# Anyone familiar with larger military weapons/ammo



## MIGHTY (Sep 21, 2013)

I was curious to know if anyone could enlighten me on what kind of shell casing this is. My moms brother gave it and a Japanese bayonet with sheath that my grandfather brought home after WWII. He joined the navy in December of 1943 at 20 years old according to his papers and was a gunners mate 3rd class. According to his obituary he served aboard the SS John Woolman, SS Christopher L. Sholls and YO-177 (a yard oiler). The casing has all kinds of stamps on it that I tried to get a picture of incase anyone might know a thing or two about this kind of stuff. It looks very similar in size to a 40mm Bofor shell casing which I know was a heavily used weapon during the war and one of the stampings appears to say 40r. Take a look.


----------



## ldrjay (Apr 2, 2009)

looks like an anti tank round or some sort of smaller artillery round to me. to small to be a tank round. I have ever no clue about those navy guns.


----------



## MIGHTY (Sep 21, 2013)

Whatever it is, the gun sure does have a big firing pin.


----------



## supercanoe (Jun 12, 2006)

It looks like an antiaircraft round. Measure the diameter at the neck. That would help narrow it down.


----------



## Slikster (Jul 14, 2005)

Looks like a 40mm Anti-Aircraft casing.


----------



## leeabu (Apr 10, 2004)

MIGHTY said:


> View attachment 218390
> View attachment 218389
> I was curious to know if anyone could enlighten me on what kind of shell casing this is. My moms brother gave it and a Japanese bayonet with sheath that my grandfather brought home after WWII. He joined the navy in December of 1943 at 20 years old according to his papers and was a gunners mate 3rd class. According to his obituary he served aboard the SS John Woolman, SS Christopher L. Sholls and YO-177 (a yard oiler). The casing has all kinds of stamps on it that I tried to get a picture of incase anyone might know a thing or two about this kind of stuff. It looks very similar in size to a 40mm Bofor shell casing which I know was a heavily used weapon during the war and one of the stampings appears to say 40r. Take a look.

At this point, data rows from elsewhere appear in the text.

(** What one turn of the loop of [PromtOptionsParse] decides for a key: the
    value to store, or nothing. *)
Definition key_outcome (schema : props TSchema) (defaults input : obj)
  (useAllOptions : bool) (key : str) : option jsval :=
  if is_undefined (js_get input key) then
    if useAllOptions then Some (js_get defaults key) else None
  else if match prop_lookup schema key with
          | Some s => Value_Check s (js_get input key)
          | None => false
          end
  then Some (js_get input key)
  else if useAllOptions then Some (js_get defaults key) else None.

(** [options.k !== undefined]. *)
Definition defined (options : obj) (k : str) : bool :=
  negb (is_undefined (js_get options k)).

(** The sub-object that groups the penalty fields, by the words of the
    specification: each of the five fields that is present, under its new
    name; the absent ones are left out. *)
Definition penalty_group (options : obj) : obj :=
  let entry (k k' : str) :=
    if defined options k then [(k', js_get options k)] else [] in
  entry (lit "repeatPenalty") (lit "penalty")
  ++ entry (lit "repeatPenaltyNum") (lit "lastTokens")
  ++ entry (lit "frequencyPenalty") (lit "frequencyPenalty")
  ++ entry (lit "presencePenalty") (lit "presencePenalty")
  ++ entry (lit "penalizeNewline") (lit "penalizeNewLine").

(** The property [k] of the options under its name, when it is defined. *)
Definition present (options : obj) (k : str) : option jsval :=
  if defined options k then Some (js_get options k) else None.

(** [stopSequences], when it is defined and not empty. *)
Definition stop_sequences (options : obj) : option jsval :=
  if defined options (lit "stopSequences")
     && length_positive (js_get options (lit "stopSequences"))
  then Some (js_get options (lit "stopSequences"))
  else None.

(** [tokenBias], when it is defined and has a key. *)
Definition token_bias (options : obj) : option jsval :=
  if defined options (lit "tokenBias") && has_keys (js_get options (lit "tokenBias"))
  then Some (js_get options (lit "tokenBias"))
  else None.

(** Options within their type, as far as the converters read them:
    [stopSequences] is absent or an array, and [tokenBias] is not
    [null]. *)
Definition converter_input (options : obj) : bool :=
  match js_get options (lit "stopSequences") with
  | JUndef | JArr _ => true
  | _ => false
  end
  && match js_get options (lit "tokenBias") with JNull => false | _ => true end.

(** ** Texts *)

(** A text between double quotes, and between single quotes. *)
Definition quoted (s : str) : str := [dquote] ++ s ++ [dquote].
Definition squoted (s : str) : str := [squote] ++ s ++ [squote].

(** [cased mask s] writes in upper case the letters of [s] that [mask]
    selects: the spellings of a word that differ in case only. *)
Definition upper_char (c : char) : char :=
  (if (97 <=? c) && (c <=? 122) then c - 32 else c)%N.

Fixpoint cased (mask : list bool) (s : str) {struct s} : str :=
  match s with
  | [] => []
  | c :: r =>
      match mask with
      | [] => c :: r
      | b :: m => (if b then upper_char c else c) :: cased m r
      end
  end.

(** The text left once one pair of quotes around it is removed, as
    [parseOptionValue] computes it. *)
Definition quote_stripped (valueStr : str) : str :=
  if (startsWith [dquote] valueStr && endsWith [dquote] valueStr)
     || (startsWith [squote] valueStr && endsWith [squote] valueStr)
  then slice_1_m1 valueStr
  else valueStr.

(** The text is read as a JSON array. *)
Definition reads_as_array (valueStr : str) : bool :=
  startsWith (lit "[") valueStr
  && match JSON_parse valueStr with Some v => is_array v | None => false end.

(** The quote-stripped text is one of the six boolean words. *)
Definition boolean_word (valueStr : str) : bool :=
  let lower := toLowerCase (quote_stripped valueStr) in
  (str_eqb lower (lit "true") || str_eqb lower (lit "1") || str_eqb lower (lit "y"))
  || (str_eqb lower (lit "false") || str_eqb lower (lit "0")
      || str_eqb lower (lit "n")).

(** A decimal numeral as [parseFloat] reads one: an optional sign, the
    digits before the point, the digits after the point when there is a
    point, and an optional exponent (the letter, in upper case or not, an
    optional sign and digits). *)
Record numeral := {
  num_sign : option bool;
  num_int : str;
  num_point : option str;
  num_exp : option (bool * option bool * str)
}.

(** The sign [-] is [Some true], the sign [+] is [Some false]. *)
Definition sign_text (sg : option bool) : str :=
  match sg with
  | None => []
  | Some false => lit "+"
  | Some true => lit "-"
  end.

Definition num_frac (n : numeral) : str :=
  match num_point n with Some f => f | None => [] end.

Definition numeral_text (n : numeral) : str :=
  sign_text (num_sign n) ++ num_int n
  ++ match num_point n with Some f => lit "." ++ f | None => [] end
  ++ match num_exp n with
     | Some (upper, sg, d) =>
         (if upper then lit "E" else lit "e") ++ sign_text sg ++ d
     | None => []
     end.

(** The digits are digits, there is one at least before or after the
    point, and the exponent has one at least. *)
Definition numeral_ok (n : numeral) : bool :=
  forallb is_digit (num_int n) && forallb is_digit (num_frac n)
  && negb (str_eqb (num_int n ++ num_frac n) [])
  && match num_exp n with
     | Some (_, _, d) => forallb is_digit d && negb (str_eqb d [])
     | None => true
     end.

(** The number that the numeral denotes: the nearest to the decimal
    value of its digits. *)
Definition numeral_value (n : numeral) : number :=
  number_of_decimal
    match num_sign n with Some true => true | _ => false end
    (digits_value (num_int n ++ num_frac n))
    (match num_exp n with
     | Some (_, Some true, d) => - digits_value d
     | Some (_, _, d) => digits_value d
     | None => 0
     end - Z.of_nat (List.length (num_frac n))).

Definition starts_with_digit (r : str) : bool :=
  match r with c :: _ => is_digit c | [] => false end.

(** The text starts with an exponent: the letter, an optional sign and a
    digit. *)
Definition exponent_start (r : str) : bool :=
  match r with
  | e :: r' =>
      (N.eqb e 101 || N.eqb e 69)
      && match r' with
         | c :: r'' =>
             is_digit c || ((N.eqb c 43 || N.eqb c 45) && starts_with_digit r'')
         | [] => false
         end
  | [] => false
  end.

(** The text [r] does not continue the numeral [n]: [n] followed by [r]
    is read as [n]. *)
Definition numeral_stops (n : numeral) (r : str) : bool :=
  negb (starts_with_digit r)
  && match num_exp n with
     | Some _ => true
     | None =>
         negb (exponent_start r)
         && match num_point n with
            | Some _ => true
            | None => negb (startsWith (lit ".") r)
            end
     end.

(** The text has a prefix that [parseFloat] reads as a number: after
    white space and an optional sign, [Infinity], a digit, or a point and
    a digit. *)
Definition numeric_prefix (s : str) : bool :=
  match trimStart s with
  | c :: r =>
      let u := if N.eqb c 43 || N.eqb c 45 then r else c :: r in
      startsWith (lit "Infinity") u
      || match u with
         | d :: u' => is_digit d || (N.eqb d 46 && starts_with_digit u')
         | [] => false
         end
  | [] => false
  end.

Definition numeral_body (n : numeral) : str :=
  num_int n
  ++ match num_point n with Some f => lit "." ++ f | None => [] end
  ++ match num_exp n with
     | Some (upper, sg, d) =>
         (if upper then lit "E" else lit "e") ++ sign_text sg ++ d
     | None => []
     end.

(** ** The layout of a serialized record *)

(** The line of one option, by the words of the specification: the bare
    [key=] for a value that is absent, a JSON array literal for an array,
    the text form of the value otherwise. *)
Definition option_line (kv : str * jsval) : str :=
  match snd kv with
  | JUndef => fst kv ++ lit "="
  | JArr l => fst kv ++ lit "=" ++ JSON_stringify (JArr l)
  | v => fst kv ++ lit "=" ++ ToString v
  end.

Definition options_lines (o : option TPromtOptions) : list str :=
  match o with
  | Some entries => lit "$$options" :: List.map option_line entries
  | None => []
  end.

Definition segment_lines (sg : option (props str)) : list str :=
  match sg with
  | Some entries =>
      flat_map (fun kv => [lit "$$segment=" ++ fst kv; snd kv]) entries
  | None => []
  end.

(** A section that is written whenever the field is present. *)
Definition section_if_present (marker : str) (field : option str) : list str :=
  match field with
  | Some text => [marker; text]
  | None => []
  end.

(** A section that is written when the field is present and not empty. *)
Definition section_if_nonempty (marker : str) (field : option str) : list str :=
  match field with
  | Some (c :: text) => [marker; c :: text]
  | _ => []
  end.

(** The lines of one record as the specification words them: [system] and
    [grammar] are written when present. *)
Definition claimed_layout (promt : TPromt) : list str :=
  [lit "$$begin"]
  ++ options_lines (options promt)
  ++ section_if_present (lit "$$system") (system promt)
  ++ [lit "$$user"; user promt]
  ++ section_if_present (lit "$$grammar") (grammar promt)
  ++ segment_lines (segment promt)
  ++ [lit "$$end"].
Lemma off_first c event h ctl w l1 l2 :
  amap_get Nat.eqb c (w_ctls w) = Some ctl ->
  amap_get String.eqb event (ctl_handlers ctl) = Some (l1 ++ h :: l2)%list ->
  ~ In h l1 ->
  off c event h w =
    (Ok tt, mkWorld (w_rooms w)
                    (amap_set Nat.eqb c
                       (set_handlers ctl (amap_set String.eqb event (l1 ++ l2)%list (ctl_handlers ctl)))
                       (w_ctls w))
                    (w_sessions w) (w_next w) (w_now w) (w_trace w)).
Proof.
  intros Hc Hh Hn; unfold off, bind, get_ctl; rewrite Hc; cbn beta iota.
  rewrite Hh, (indexOf_first h l1 l2 Hn), splice1_at; reflexivity.
Qed.

Lemma handlers_of_set ev event l hm ctl :
  handlers_of ev (set_handlers ctl (amap_set String.eqb event l hm)) =
    if String.eqb ev event then l else handlers_of ev (set_handlers ctl hm).
Proof.
  unfold handlers_of; simpl.
  destruct (String.eqb_spec ev event) as [->|Hne].
  - now rewrite (amap_get_set_eq _ string_eqb_iff).
  - now rewrite (amap_get_set_neq _ string_eqb_iff).
Qed.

3 inch 50 cal was used on navy destroyers as an anti aircraft gun in WWll. I believe that is what you have.


----------



## tm1669 (Apr 27, 2007)

Might be a spent case from a Bofors 40mm Anti Aircraft gun. 
I bet there were millions of them fired during WW2


----------



## supercanoe (Jun 12, 2006)

I was thinking Bofors as well.


----------



## MIGHTY (Sep 21, 2013)

Yea, I searched some images of the 3" 50's and the shell is similar in length but the neck is more pronounced. Then did more image searches of the 40mm Bofor and they look identical even down to the large firing pin strikes. Pretty awesome weapon from the videos available on YouTube. Wish my grandparents were still around since I've taken a lot of interest in WWII but all but one of my grandmothers passed away while I was teenager.


----------



## sherman51 (Apr 12, 2011)

yeah I was thinking more in the line of a 40mm round. much to small for a 50 cal or even a 20mm. I fired 50 cal's in the marine corps and they just wasn't that big. the planes in the squadron I was assigned to at cherry point air base in north Carolina shot the 20mm rounds and they were much smaller than your casing.
sherman


----------



## MIGHTY (Sep 21, 2013)

I think I read that the Bofor was a Swiss made weapon that was used by all sides during the war and might still be used today or up until recently? I believe they were primarily use as anti aircraft weapons? I wonder if there was a story behind why he kept it or not. Anyone in/retired from the navy that knows what the job of a gunners mate 3rd class is? Thanks for all the replies.


----------



## Drm50 (Dec 26, 2014)

F












Here is pic of a 40mm Bofors. Casing is 12 1/4" long. The belt buckle in pic is made from butt end of a 40 Bofors.
I shot many hundreds of them in RVN, from Duel 40mm on M42 Duster. Now they use 40mm Bofors in the new
SPECTRE gun ships. In Vietnam we were still using WW2 ammo. Designed as AA weapon was used in ground support role,120 rd per minute, ammo in 4rd Clips.
The Navy 3"X 50 is about 76mm, about same as Sherman tank gun in WW2.


----------



## MIGHTY (Sep 21, 2013)

Awesome, thanks for the post Drm. A friend of mine picked up a box of military 45acp ammo dated to May of 44 that I like to display with my 2 military 1911's. I've got a little collection of items that belonged to my family members that were in the service and trying to do a little research on them. The photo albums trump everything.


----------